Hi there, Stata brethren.

Recently I have been trying to use the new nonparametric regression feature in Stata 16, npregress series, on different subsamples of my data. I found it to be slow. After digging in, I think I've discovered a strange behavior, where npregress becomes much slower when you increase the size of the data-set in memory, without changing the size of the sample in the estimation.

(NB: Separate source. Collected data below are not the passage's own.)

(* ===== verification/SumTreeFind.v ===== *)
(** * SumTreeFind: looking up and editing single items of a tree

    [find], [find_exact], [find_with_prev], [first], [last], [last_summary],
    [update_first] and [update_last] of [crates/sum_tree/src/sum_tree.rs]
    against the sequence of items.  A search is described by the positions
    reached after each item ([ends]); the search of the tree agrees with the
    search of the sequence when the target does not go back along them. *)

From S2P Require Import Prelude SumTree SumTreeSpec.

#[local] Arguments Nat.mul : simpl never.
#[local] Arguments TREE_BASE : simpl never.

(** Comparisons ordered by how far the target lies ahead. *)
Definition rank (c : comparison) : nat := match c with Lt => 0 | Eq => 1 | Gt => 2 end.

Lemma skips_rank c c' bias : rank c ≤ rank c' → skips c bias = true → skips c' bias = true.
Proof. destruct c, c', bias; simpl; lia || done. Qed.

Lemma rank_lt c : rank c = 0 ↔ c = Lt.
Proof. by destruct c. Qed.

(** ** Positions along a sequence of items *)

Section positions.
Context {T S D : Type} `{SummaryLaws S, !Item T S, !Dimension D S, !DimensionLaws D S}.
Implicit Types (l : list T) (d : D).

Fixpoint ends d l : list D :=
  match l with [] => [] | x :: l => let e := dim_add d (item_summary x) in e :: ends e l end.

Definition pos d l : D := foldl (λ d x, dim_add d (item_summary x)) d l.

Lemma pos_app d l1 l2 : pos d (l1 ++ l2) = pos (pos d l1) l2.
Proof. apply foldl_app. Qed.

Lemma pos_snoc d l x : pos d (l ++ [x]) = dim_add (pos d l) (item_summary x).
Proof. apply pos_app. Qed.

Lemma ends_app d l1 l2 : ends d (l1 ++ l2) = ends d l1 ++ ends (pos d l1) l2.
Proof. revert d. induction l1 as [|x l1 IH]; intros d; simpl; [done|]. by rewrite IH. Qed.

Lemma ends_last d l : l ≠ [] → ∃ es, ends d l = es ++ [pos d l].
Proof.
  intros (k & x & ->)%nonempty_snoc. exists (ends d k). by rewrite ends_app, pos_snoc.
Qed.

Lemma pos_valid d l : dvalid d → valid_items l → dvalid (pos d l).
Proof.
  revert d. induction l as [|x l IH]; intros d Hd Hv; simpl; [done|].
  apply Forall_cons in Hv as [??]. apply IH; [|done]. by apply dvalid_add.
Qed.

Lemma dim_add_sum d l :
  dvalid d → valid_items l → l ≠ [] → dim_add d (sum_items l) = pos d l.
Proof.
  induction l as [|x l IH] using rev_ind; intros Hd Hv Hne; [done|].
  apply valid_items_app in Hv as [Hv Hx]. apply valid_items_singleton in Hx as Hx'.
  destruct (decide (l = [])) as [->|Hl].
  - simpl. by rewrite sum_items_singleton.
  - rewrite sum_items_app, pos_snoc, dim_add_add, IH by (done || by apply sum_items_valid).
    by rewrite sum_items_singleton.
Qed.

Lemma dim_add_tree h (t : SumTree T S) d :
  wf h t → to_list t ≠ [] → dvalid d → dim_add d (tree_summary t) = pos d (to_list t).
Proof. intros Hwf Hne Hd. rewrite (wf_summary _ _ Hwf). eapply dim_add_sum; eauto using wf_valid. Qed.

(** The target stays where it is or falls behind as the position advances. *)
Definition ascending (target : SeekTarget D) d l : Prop :=
  StronglySorted (λ a b, rank (target b) ≤ rank (target a)) (ends d l).

Lemma ascending_app target d l1 l2 :
  ascending target d (l1 ++ l2) ↔
  (∀ a b, a ∈ ends d l1 → b ∈ ends (pos d l1) l2 → rank (target b) ≤ rank (target a)) ∧
  ascending target d l1 ∧ ascending target (pos d l1) l2.
Proof. unfold ascending. by rewrite ends_app, StronglySorted_app. Qed.

Lemma ascending_last target d l e :
  ascending target d l → e ∈ ends d l → rank (target (pos d l)) ≤ rank (target e).
Proof.
  intros Hs He. destruct (decide (l = [])) as [->|Hne]; [by apply elem_of_nil in He|].
  destruct (ends_last d l Hne) as [es Hes]. unfold ascending in Hs. rewrite Hes in *.
  apply elem_of_app in He as [He|He%list_elem_of_singleton]; [|by subst].
  apply StronglySorted_app in Hs as [Hs _]. apply Hs; [done|by apply list_elem_of_singleton].
Qed.

(** If the end of a sequence is skipped, so are all its items. *)
Lemma ascending_skips target bias d l :
  ascending target d l → skips (target (pos d l)) bias = true →
  Forall (λ e, skips (target e) bias = true) (ends d l).
Proof.
  intros Hs Hsk. apply Forall_forall. intros e He.
  eapply skips_rank; [|exact Hsk]. by apply ascending_last.
Qed.

(** ** Searching a sequence *)

(** The first item whose end is [found], with the item before it, its end and
    its start; otherwise the position after all items. *)
Fixpoint scan (found : D → bool) (prev : option T) d l : option (option T * T * D) * D :=
  match l with
  | [] => (None, d)
  | x :: l =>
      let e := dim_add d (item_summary x) in
      if found e then (Some (prev, x, e), d) else scan found (Some x) e l
  end.

Definition last_or (prev : option T) l : option T :=
  match last l with Some x => Some x | None => prev end.

Lemma last_or_snoc prev l x : last_or prev (l ++ [x]) = Some x.
Proof. unfold last_or. by rewrite last_snoc. Qed.

Lemma scan_skip found prev d l1 l2 :
  Forall (λ e, found e = false) (ends d l1) →
  scan found prev d (l1 ++ l2) = scan found (last_or prev l1) (pos d l1) l2.
Proof.
  revert prev d. induction l1 as [|x l1 IH]; intros prev d Hf; [done|]. simpl in *.
  apply Forall_cons in Hf as [-> Hf]. rewrite IH by done. f_equal.
  unfold last_or. simpl. destruct l1; [done|]. by destruct (last _) eqn:E; [|apply last_None in E].
Qed.

Lemma scan_found found prev d l1 l2 r p :
  scan found prev d l1 = (Some r, p) → scan found prev d (l1 ++ l2) = (Some r, p).
Proof.
  revert prev d. induction l1 as [|x l1 IH]; intros prev d; simpl; [done|].
  destruct (found _); [done|]. apply IH.
Qed.

Lemma scan_None found prev d l p :
  scan found prev d l = (None, p) ↔ Forall (λ e, found e = false) (ends d l) ∧ p = pos d l.
Proof.
  revert prev d. induction l as [|x l IH]; intros prev d; simpl.
  - rewrite Forall_nil. naive_solver.
  - rewrite Forall_cons. destruct (found _); [naive_solver|]. rewrite IH. naive_solver.
Qed.

Lemma scan_Some found prev d l pv x e p :
  scan found prev d l = (Some (pv, x, e), p) ↔
  ∃ l1 l2, l = l1 ++ x :: l2 ∧ pv = last_or prev l1 ∧ p = pos d l1 ∧
    e = dim_add p (item_summary x) ∧ Forall (λ e, found e = false) (ends d l1) ∧ found e = true.
Proof.
  split.
  - revert prev d. induction l as [|y l IH]; intros prev d; simpl; [done|].
    destruct (found (dim_add d (item_summary y))) eqn:Hf.
    + intros [= <- <- <- <-]. exists [], l. by repeat constructor.
    + intros (l1 & l2 & -> & -> & -> & -> & Hn & He)%IH. exists (y :: l1), l2.
      split_and!; try done; [|by constructor]. unfold last_or. simpl. destruct l1; [done|].
      by destruct (last _) eqn:E; [|apply last_None in E].
  - intros (l1 & l2 & -> & -> & -> & -> & Hn & He). rewrite scan_skip by done. simpl. by rewrite He.
Qed.

(** The position of a search does not depend on the item before. *)
Lemma scan_prev found prev prev' d l :
  (scan found prev d l).2 = (scan found prev' d l).2 ∧
  (λ r, (r.1.2, r.2)) <$> (scan found prev d l).1 = (λ r, (r.1.2, r.2)) <$> (scan found prev' d l).1.
Proof. destruct l; simpl; [done|]. by destruct (found _). Qed.

(** The outcome of a search as a triple of start, end and item. *)
Definition located (found : D → bool) l (p e : D) (r : option (option T * T)) : Prop :=
  match r with
  | Some (prev, x) => ∃ l1 l2, l = l1 ++ x :: l2 ∧ prev = last l1 ∧ p = pos dim_zero l1 ∧
      e = dim_add p (item_summary x) ∧
      Forall (λ e, found e = false) (ends dim_zero l1) ∧ found e = true
  | None => Forall (λ e, found e = false) (ends dim_zero l) ∧
      (l ≠ [] → p = pos dim_zero l ∧ e = pos dim_zero l)
  end.

End positions.

(** ** Searching the tree *)

Section find.
Context {T S D : Type} `{SummaryLaws S, !Item T S, !Dimension D S, !DimensionLaws D S}.
Abbreviation tree := (SumTree T S).
Implicit Types (t : tree) (d : D) (target : SeekTarget D).

Lemma rightmost_leaf_spec h t :
  wf h t → ∃ l k, rightmost_leaf t = Some (Leaf (sum_items l) l (item_summary <$> l)) ∧
    to_list t = k ++ l ∧ (l = [] → to_list t = []).
Proof.
  revert t. induction h as [|h IH]; intros t Hwf.
  - destruct t as [s items sums|]; simpl in Hwf; [|done]. destruct Hwf as (-> & -> & _).
    by exists items, [].
  - apply wf_internal_inv in Hwf as (ts & -> & _ & (k & c & ->)%nonempty_snoc & Hts).
    apply Forall_app in Hts as [_ Hc]. rewrite Forall_singleton in Hc. destruct Hc as [Hc Hne].
    destruct (IH c Hc) as (l & k' & Hl & Hk & He).
    exists l, (concat (map to_list k) ++ k'). split_and!.
    + simpl. clear -Hl. induction k as [|x k IHk]; simpl; [done|]. rewrite <- IHk.
      destruct (k ++ [c]) eqn:E; [by destruct k|done].
    + simpl. rewrite concat_snoc, Hk. by rewrite (assoc_L (++)).
    + intros Hl0. by destruct (Hne (He Hl0)).
Qed.

Lemma leftmost_leaf_spec h t :
  wf h t → ∃ l k, leftmost_leaf t = Some (Leaf (sum_items l) l (item_summary <$> l)) ∧
    to_list t = l ++ k ∧ (l = [] → to_list t = []).
Proof.
  revert t. induction h as [|h IH]; intros t Hwf.
  - destruct t as [s items sums|]; simpl in Hwf; [|done]. destruct Hwf as (-> & -> & _).
    exists items, []. by rewrite app_nil_r.
  - apply wf_internal_inv in Hwf as ([|c k] & -> & _ & ? & Hts); [done|].
    apply Forall_cons in Hts as [[Hc Hne] _]. destruct (IH c Hc) as (l & k' & Hl & Hk & He).
    exists l, (k' ++ concat (map to_list k)). split_and!; [done| |].
    + simpl. rewrite Hk. by rewrite (assoc_L (++)).
    + intros Hl0. by destruct (Hne (He Hl0)).
Qed.

Lemma tree_last_spec h t : wf h t → tree_last t = Some (last (to_list t)).
Proof.
  intros Hwf. destruct (rightmost_leaf_spec _ _ Hwf) as (l & k & Hl & -> & He).
  unfold tree_last. rewrite Hl. simpl. f_equal. rewrite last_app. destruct (last l) eqn:E; [done|].
  apply last_None in E as ->. specialize (He eq_refl). by apply app_eq_nil in He as [-> _].
Qed.

Lemma tree_first_spec h t : wf h t → tree_first t = Some (head (to_list t)).
Proof.
  intros Hwf. destruct (leftmost_leaf_spec _ _ Hwf) as (l & k & Hl & -> & He).
  unfold tree_first. rewrite Hl. simpl. destruct l; [|done].
  specialize (He eq_refl). simpl in He. by rewrite He.
Qed.

Lemma last_summary_spec h t :
  wf h t → last_summary t = Some (item_summary <$> last (to_list t)).
Proof.
  intros Hwf. destruct (rightmost_leaf_spec _ _ Hwf) as (l & k & Hl & -> & He).
  unfold last_summary. rewrite Hl. simpl. change (list_fmap _ _ item_summary l) with (item_summary <$> l).
  rewrite fmap_last, last_app. f_equal. destruct (last l) eqn:E; [done|].
  apply last_None in E as ->. specialize (He eq_refl). by apply app_eq_nil in He as [-> _].
Qed.

(** The search of a leaf is the search of its items. *)
Lemma find_with_prev_leaf exact target bias prev d s items :
  find_with_prev_iterate exact target bias prev d (Leaf s items (item_summary <$> items)) =
  Some (scan (λ e, entry_found exact (target e) bias) prev d items).
Proof.
  simpl. revert prev d. induction items as [|x items IH]; intros prev d; simpl; [done|].
  destruct (entry_found _ _ _); [done|apply IH].
Qed.

Lemma find_leaf exact target bias d s items :
  find_iterate exact target bias d (Leaf s items (item_summary <$> items)) =
  prod_map (fmap (λ r, (r.1.2, r.2))) id (scan (λ e, entry_found exact (target e) bias) None d items).
Proof.
  simpl. revert d. generalize (@None T).
  induction items as [|x items IH]; intros prev d; simpl; [done|].
  destruct (entry_found _ _ _); [done|apply IH].
Qed.

Definition not_skipped target bias d : bool := negb (skips (target d) bias).

(** The target lies behind a position, or at it with a bias to the right. *)
Definition behind (target : SeekTarget D) (bias : Bias) (e : D) : Prop :=
  target e = Gt ∨ target e = Eq ∧ bias = Right.

#[export] Instance behind_dec target bias e : Decision (behind target bias e).
Proof. unfold behind. apply _. Defined.

Lemma not_skipped_behind target bias d : not_skipped target bias d = bool_decide (¬ behind target bias d).
Proof.
  unfold not_skipped. destruct (decide (behind target bias d)) as [Hb|Hb].
  - rewrite bool_decide_eq_false_2 by auto. by destruct Hb as [->|[-> ->]].
  - rewrite bool_decide_eq_true_2 by done. unfold behind in Hb. destruct (target d), bias; naive_solver.
Qed.

Lemma located_ext (f g : D → bool) l p e r : (∀ d, f d = g d) → located f l p e r → located g l p e r.
Proof.
  intros Hfg. unfold located. destruct r as [[prev x]|].
  - intros (l1 & l2 & ? & ? & ? & ? & Hf & He). exists l1, l2. split_and!; try done; [|by rewrite <- Hfg].
    eapply Forall_impl; [exact Hf|]. intros y. simpl. by rewrite Hfg.
  - intros [Hf ?]. split; [|done]. eapply Forall_impl; [exact Hf|]. intros y. simpl. by rewrite Hfg.
Qed.


(** What the search of a subtree has to agree with.  For an exact search only
    the outcome is fixed, and the position when there is one. *)
Definition agrees (exact : bool) target bias prev d (l : list T)
    (res : option (option T * T * D) * D) : Prop :=
  if exact then
    match scan (λ e, entry_found true (target e) bias) prev d l with
    | (Some r, p) => res = (Some r, p)
    | (None, _) => res.1 = None
    end
  else res = scan (not_skipped target bias) prev d l.

Definition allowed (exact : bool) (bias : Bias) : Prop := exact = true → bias = Left.

Lemma agrees_skip exact target bias prev d l1 l2 res :
  ascending target d l1 → allowed exact bias → skips (target (pos d l1)) bias = true →
  agrees exact target bias (last_or prev l1) (pos d l1) l2 res →
  agrees exact target bias prev d (l1 ++ l2) res.
Proof.
  intros Hs Ha Hsk. pose proof (ascending_skips _ _ _ _ Hs Hsk) as Hall.
  unfold agrees. destruct exact.
  - rewrite (Ha eq_refl) in *. rewrite scan_skip; [done|]. eapply Forall_impl; [exact Hall|].
    intros e. simpl. by destruct (target e).
  - rewrite scan_skip; [done|]. eapply Forall_impl; [exact Hall|].
    intros e. unfold not_skipped. simpl. by intros ->.
Qed.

Consider the below example.
Toy example
Code:
clear
set obs 100000
gen x1 = runiform()
gen x2 = runiform()
gen y = cos(x1)*sin(x2) + x1^2 + 1/3*runiform()
npregress series y x1 x2 if _n < 1001, polynomial
This takes my computer about 60 seconds to run. Now I use the exact same sample, but drop the unused observations.

Code:
drop if _n >=1001
npregress series y x1 x2 if _n < 1001, polynomial
This takes about 2 seconds. This was not the expected behavior, because if I run a similar experiment regress instead of npregress, the speeds will be roughly the same.

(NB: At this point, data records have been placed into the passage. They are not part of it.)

(** From a stack whose top was left behind, to the end of the tree. *)
Lemma walk_up stk h c b r : ∀ p a acc,
  path root hr stk h c b r → p = pos dim_zero (b ++ to_list c) → holds a acc [] → coherent enter p r →
  arrives (up_cost stk) (mk_walk stk p a false) [] (b ++ to_list c) r [] p acc.
Proof.
  intros p a acc Hpath. revert p a acc.
  induction Hpath as [|stk h s cs i c b r Hpath IH Hc]; intros p a acc Hp Ha Hco.
  { exists [], [], (mk_walk [] p a false), 0. simpl. rewrite app_nil_r. by split_and!. }
  rewrite <- (assoc_L (++)), <- (take_S_concat to_list cs i c Hc) in *.
  assert (Datatypes.S i ≤ length cs) as Hi by (apply lookup_lt_Some in Hc; lia).
  pose proof (coherent_l _ _ _ _ Hco) as Hco1. pose proof (coherent_r _ _ _ _ Hco) as Hco2.
  simpl up_cost. eapply arrives_same; [done| |apply (walker_up _ _ HW)|]; [done|].
  apply (arrives_app (Datatypes.S (costs (drop (Datatypes.S i) cs))) (up_cost stk) _ stk).
  - rewrite app_nil_r. eapply (walk_children h); [done|apply walk_down|done..].
  - intros a' _ Ha'. rewrite <- (assoc_L (++)).
    assert (concat (map to_list (take (Datatypes.S i) cs)) ++ concat (map to_list (drop (Datatypes.S i) cs)) =
      concat (map to_list cs)) as Hcat by (by rewrite <- concat_app, <- map_app, take_drop).
    rewrite Hcat. apply IH; [|done|done]. simpl.
    by rewrite <- Hcat, Hp, <- pos_app, (assoc_L (++)).
Qed.

(** The whole walk, from a leaf or from the root: it ends at the first item to
    be entered. *)
Definition ends_at (fuel : nat) (w0 : wstate) b l p (acc : list T) : Prop :=
  ∃ sk rest w, split_at enter p l = (sk, rest) ∧ run walk_live step fuel w0 = Some w ∧
    holds (walk_agg w) (acc ++ sk) [] ∧ walk_position w = pos p sk ∧
    settled root hr (walk_stack w) (b ++ sk) rest.

Lemma arrives_ends n fuel w0 b l p acc :
  n ≤ fuel → arrives n w0 [] b l [] p acc → ends_at fuel w0 b l p acc.
Proof.
  intros Hn (sk & rest & w & m & Hs & ? & Hh & Hp & Hw). exists sk, rest, w. split_and!; try done.
  - replace fuel with (m + (fuel - m)) by lia. destruct rest; [|by destruct Hw as [_ ->]].
    destruct Hw as (Hst & _ & ->). destruct (fuel - m), w; simpl in *; by subst.
  - destruct rest; [left; by destruct Hw|right]. destruct Hw as [Hw _]. by rewrite app_nil_r in Hw.
Qed.

Lemma walk_root a :
  holds a [] [] → coherent enter dim_zero (to_list root) →
  ends_at (cost root) (mk_walk [mk_entry root 0 dim_zero] dim_zero a true) [] (to_list root) dim_zero [].
Proof.
  intros Ha Hco. eapply arrives_ends; [done|]. apply (walk_down hr); try done. constructor.
Qed.

Lemma walk_item stk b r a :
  at_item root hr stk b r → holds a [] [] → coherent enter (pos dim_zero b) r →
  ends_at (cost root) (mk_walk stk (pos dim_zero b) a true) b r (pos dim_zero b) [].
Proof.
  intros (s & l & sums & i & q & stk' & b' & r' & -> & Hpath & Hi & -> & ->) Ha Hco.
  pose proof (path_cost _ _ _ _ _ _ _ Hpath) as Hcost.
  eapply (arrives_ends (1 + up_cost stk')); [simpl in Hcost; lia|].
  eapply arrives_app.
  - rewrite app_nil_r. apply (walk_leaf s sums l i q stk' b' r'); [done|lia|done].
  - intros a' _ Ha'. rewrite <- (assoc_L (++)), take_drop.
    apply (walk_up stk' 0 (Leaf s l sums) b' r'); [done| |done|by apply coherent_r].
    simpl. by rewrite <- pos_app, <- (assoc_L (++)), take_drop.
Qed.

End walk.

(** ** The walkers of the code *)

Lemma skip_run_ge {X A'} enter (push : A' → X → S → option A') children i p a i' p' a' :
  skip_run enter push children i p a = Some (i', p', a') → i ≤ i' ∧ (i' = i → p' = p).
Proof.
  revert i p a. induction children as [|[x s] children IH]; intros i p a; simpl; [naive_solver|].
  destruct (enter p s); [naive_solver|]. destruct (push a x s) as [a1|]; simpl; [|done].
  intros [? ?]%IH. lia.
Qed.

Lemma zip_from_ok {X} i (xs : list X) (ss : list S) :
  length ss = length xs → i ≤ length xs → zip_from i xs ss = Some (zip (drop i xs) (drop i ss)).
Proof. intros Hl Hi. unfold zip_from. by rewrite decide_True by lia. Qed.

Lemma zip_drop_cons {X} i (xs : list X) (f : X → S) x :
  xs !! i = Some x →
  zip (drop i xs) (drop i (f <$> xs)) =
  (x, f x) :: zip (drop (Datatypes.S i) xs) (drop (Datatypes.S i) (f <$> xs)).
Proof.
  intros Hx. rewrite (drop_lookup_cons _ _ _ Hx), (drop_lookup_cons (f <$> xs) i (f x)); [done|].
  by rewrite list_lookup_fmap, Hx.
Qed.

Lemma zip_fmap_lookup {X} (f : X → S) (l : list X) i :
  zip l (f <$> l) !! i = (λ x, (x, f x)) <$> l !! i.
Proof. revert i. induction l as [|x l IH]; intros [|i]; simpl; done. Qed.

Lemma lookup_split {X} (l sk rest : list X) : l = sk ++ rest → l !! length sk = head rest.
Proof. intros ->. rewrite lookup_app_r, Nat.sub_diag by done. by destruct rest. Qed.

Can someone explain why this is happening? Is npregress utilizing the unsampled data somehow? I was hoping to be able to repeatedly run npregress on subsamples of my data in order to construct non-parametric predictions without needing to repeatedly shuffle the data in memory (which will also take a long time, given that I am using a moderately large data-set).

Best,
Rustin